Richard “Evil Dick” Hunt is doing a handstand. We’re in a plush dressing room at a venue called Le Cargo – it’s so cushy that it even has the band’s name on the door, an unheard-of event – and Hunt, by way of limbering up, is hoisting his small frame over a large, comfy, suspiciously new-smelling corner couch.

I watch warily as Hunt, who’s already flying on a combination of cough syrup, cognac (to protect his shredded voice) and beer, inverts himself aloft. This may not end well. Facing away from the wall, he gets himself balanced precariously on his head. Then, unsteadily, he begins to stretch out his little legs.

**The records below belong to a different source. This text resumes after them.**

Lemma serie_one_point_per_date_sorted_witness :
  fechas_iso (asistencias estado_dos_fechas) = true
  /\ StronglySorted (fun a b => str_compare (fecha a) (fecha b) = Lt)
       (serie localeCompare_c estado_dos_fechas)
  /\ length (serie localeCompare_c estado_dos_fechas)
     = size (asistencias estado_dos_fechas).
Proof.
  split; [by vm_compute|].
  apply (serie_one_point_per_date_sorted localeCompare_c).
  - intros a b _ _. unfold localeCompare_c. by destruct (str_compare a b).
  - by vm_compute.
Defined.

(** ** Statistics by person *)

Example racha_alterna (lc : jsstring -> jsstring -> Z) (rp : nat -> nat -> Z) :
  currentAbsentStreak <$> personas lc rp estado_alterno = [1%nat]
  /\ presentes <$> personas lc rp estado_alterno = [2%nat]
  /\ semanas <$> personas lc rp estado_alterno = [4%nat].
Proof. by vm_compute. Qed.

(** The loop once an attendance has been met: a further attendance that
    comes right after another one puts the streak back to 0; nothing else
    changes it. *)
Lemma recorrer_despues (asis : asistencias_t) (p : Persona) (desc : list jsstring)
    (c s k : nat) (g : jsstring) :
  g <> [] ->
  ac_currentAbsentStreak
    (foldl (paso asis p)
       {| ac_presentes := c; ac_lastAttendance := Some g;
          ac_currentAbsentStreak := s; ac_running := k |} desc)
  = if seguidas asis (p_classId p) (p_alumnoId p) (k =? 0)%nat desc
    then 0%nat else s.
Proof.
  intros Hg. revert c s k. induction desc as [|f desc IH]; intros c s k; simpl.
  - done.
  - unfold paso at 2. destruct g as [|g0 g]; [done|]. simpl.
    destruct (es_presente (registro_de asis f (p_classId p) (p_alumnoId p))).
    + rewrite IH. simpl.
      by destruct (k =? 0)%nat, (seguidas asis _ _ true desc).
    + by rewrite IH.
Qed.
(** X17.  The flight duration is right across the overflow of the
    millisecond counter: a flight that ends [e] milliseconds (less than
    2^32) after it started is reported as [e / 1000] seconds, whatever
    the counter read at the start. *)
Theorem duration_survives_the_counter_wrap
    (mac pkt : list byte) (s : FlightLog.State) (w w1 : W) (t e : Z) :
  ControlCommand.type (ControlCommand.memcpy pkt) = END_FLIGHT ->
  FlightLog.currentFlightState s = FLIGHT_ACTIVE ->
  FlightLog.isFlightLogging s = true ->
  answers respond w Millis t w1 ->
  0 <= e < 2 ^ 32 ->
  u32 t = u32 (FlightLog.flightStartTime s + e) ->
  In (Ev (SerialPrintf "Voo finalizado. Duração: %lu segundos\n"
            [ArgZ (e / 1000)]) tt)
    (trace_of respond
       (FlightLog.onEspNowReceive mac pkt ControlCommand.sizeof s) w).
Proof.
  intros Hty Hst Hlog Ht He Hwrap.
  rewrite (onEspNowReceive_end mac pkt s Hty), Hst. cbn [FlightState_eqb].
  unfold FlightLog.endFlightLog. rewrite Hlog. cbn [negb]. feed.
  cbn [FlightLog.flightStartTime FlightLog.currentLogFilename].
  rewrite (elapsed_across_wrap (FlightLog.flightStartTime s) e t He Hwrap).
  unfold trace_of. split_run; cbn; find_event.
Qed.

End TimingFacts.

Lemma no_second_trigger_within_the_cadence_witness :
  (forall s1,
     TRANSMISSION_INTERVAL
     <= u32 (u32 1000 - Rocket.lastTransmissionTime Rocket.initial) ->
     outcome_of bench_respond (Rocket.transmitData Rocket.initial)
       (bench_link [1000] false ESP_ERR_ESPNOW_NO_MEM ESP_OK ESP_OK)
     = Done s1 ->
     u32 (u32 1050 - u32 1000) < TRANSMISSION_INTERVAL ->
     run bench_respond (Rocket.transmitData s1) (bench [1050])
     = ([Ev Millis 1050], Done s1, bench []))
  /\ (SENSOR_READ_INTERVAL
      <= u32 (u32 1000 - Rocket.lastSensorReadTime Rocket.initial) ->
      u32 (u32 1050 - u32 1000) < SENSOR_READ_INTERVAL ->
      exists s1,
        outcome_of bench_respond (Rocket.updateSensorData Rocket.initial)
          (bench_link [1000] false ESP_ERR_ESPNOW_NO_MEM ESP_OK ESP_OK)
        = Done s1
        /\ existsb is_sensor_read
             (trace_of bench_respond (Rocket.updateSensorData s1)
                (bench [1050])) = false).
Proof.
  exact (no_second_trigger_within_the_cadence bench_respond Rocket.initial
           (bench_link [1000] false ESP_ERR_ESPNOW_NO_MEM ESP_OK ESP_OK)
           (bench_link [] false ESP_ERR_ESPNOW_NO_MEM ESP_OK ESP_OK)
           (bench [1050]) (bench []) 1000 1050 eq_refl eq_refl).
Defined.
(* ===== verification/Alloc.v ===== *)
(** * The allocator interface the containers are proved against

    [critnib] and the weighted tree take their nodes from slab allocators.
    Their theorems use only the laws below; [Slab] discharges them. *)
From S2P Require Import Prelude.

(** The two entry points, over a world [W] that holds all allocators; an
    allocator is named by a handle (the address of its control block). *)
Class NodeAlloc (W : Type) := {
  na_malloc : Z → W → outcome (Z * W);
  na_free : Z → W → outcome W;
}.

(** What an allocator promises.  [na_inv w M] describes the world: [M] gives for
    each handle the addresses in use and how many more requests it can serve. *)
Class NodeAllocLaws (W : Type) `{NodeAlloc W} := {
  na_inv : W → gmap Z (gset Z * nat) → Prop;
  na_malloc_ok w M h L n :
    na_inv w M → M !! h = Some (L, S n) →
    ∃ p w', na_malloc h w = Ret (p, w') ∧
      (p ∉ L) ∧ p ≠ NULL ∧ is_u64 p ∧ Z.even p = true ∧
      na_inv w' (<[h := ({[p]} ∪ L, n)]> M);
  na_free_ok w M h L n p :
    na_inv w M → M !! h = Some (L, n) → p ∈ L →
    ∃ w', na_free p w = Ret w' ∧
      na_inv w' (<[h := (L ∖ {[p]}, S n)]> M);
}.
Lemma sep_repl t X :
  sep t → sep X → (∀ x, naddr X x → ¬ outer_n t x) → (∀ x, laddr X x → ¬ outer_l t x) →
  sep (repl t X).
Proof.
  induction t as [|a k0 v|a p s cs IH]; cbn; [done|done|]. intros [Hs Hd] HX Hn Hl.
  destruct (cont _); [|done]. pose proof (slice_lt k s) as Hi. set (i := slice k s) in *.
  destruct (Hs i Hi) as [Hsi Ha]. cbn. split.
  - intros j Hj. unfold upd. case_decide as Hji; [subst j|by apply Hs]. split.
    + apply IH; [done|done|..]; intros x Hx Ho; [by apply (Hn x Hx); auto|by apply (Hl x Hx); auto].
    + intros [?%outer_n_naddr|Hx]%naddr_repl_outer; [done|]. by apply (Hn a Hx); left.
  - assert (∀ j x, (j < 16)%nat → j ≠ i →
      (naddr (repl (cs i) X) x → ¬ naddr (cs j) x) ∧ (laddr (repl (cs i) X) x → ¬ laddr (cs j) x)) as Hmix.
    { intros j x Hj Hji. split.
      - intros [Hx%outer_n_naddr|Hx]%naddr_repl_outer Hx'.
        + by apply (proj1 (Hd i j x Hi Hj (not_eq_sym Hji))).
        + apply (Hn x Hx). right; right. by exists j.
      - intros [Hx%outer_l_laddr|Hx]%laddr_repl_outer Hx'.
        + by apply (proj2 (Hd i j x Hi Hj (not_eq_sym Hji))).
        + apply (Hl x Hx). right. by exists j. }
    intros j j' x Hj Hj' Hne. unfold upd.
    case_decide; case_decide; subst; try done.
    + by apply Hmix; auto.
    + destruct (Hmix j x Hj ltac:(auto)). split; intros ? ?; naive_solver.
    + by apply Hd.
Qed.

End descent.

Le Cargo is a major performing arts complex in Caen, a couple of hours’ drive north-west of Paris. HITS – a full-tilt, five-piece rock & roll band from Brisbane, Australia – have taken all before them on their first European tour. It’s the second-last gig of a four-week adventure that’s seen the band play 20 shows in less than a month.

Every Friday night at Le Cargo, the local government subsidises free concerts for up-and-coming groups in a room that would comfortably fit 450 punters. Everything is arranged to make young bands look and feel like stars: there’s a high stage, drum riser, light show, and the sound is excellent.… Read more..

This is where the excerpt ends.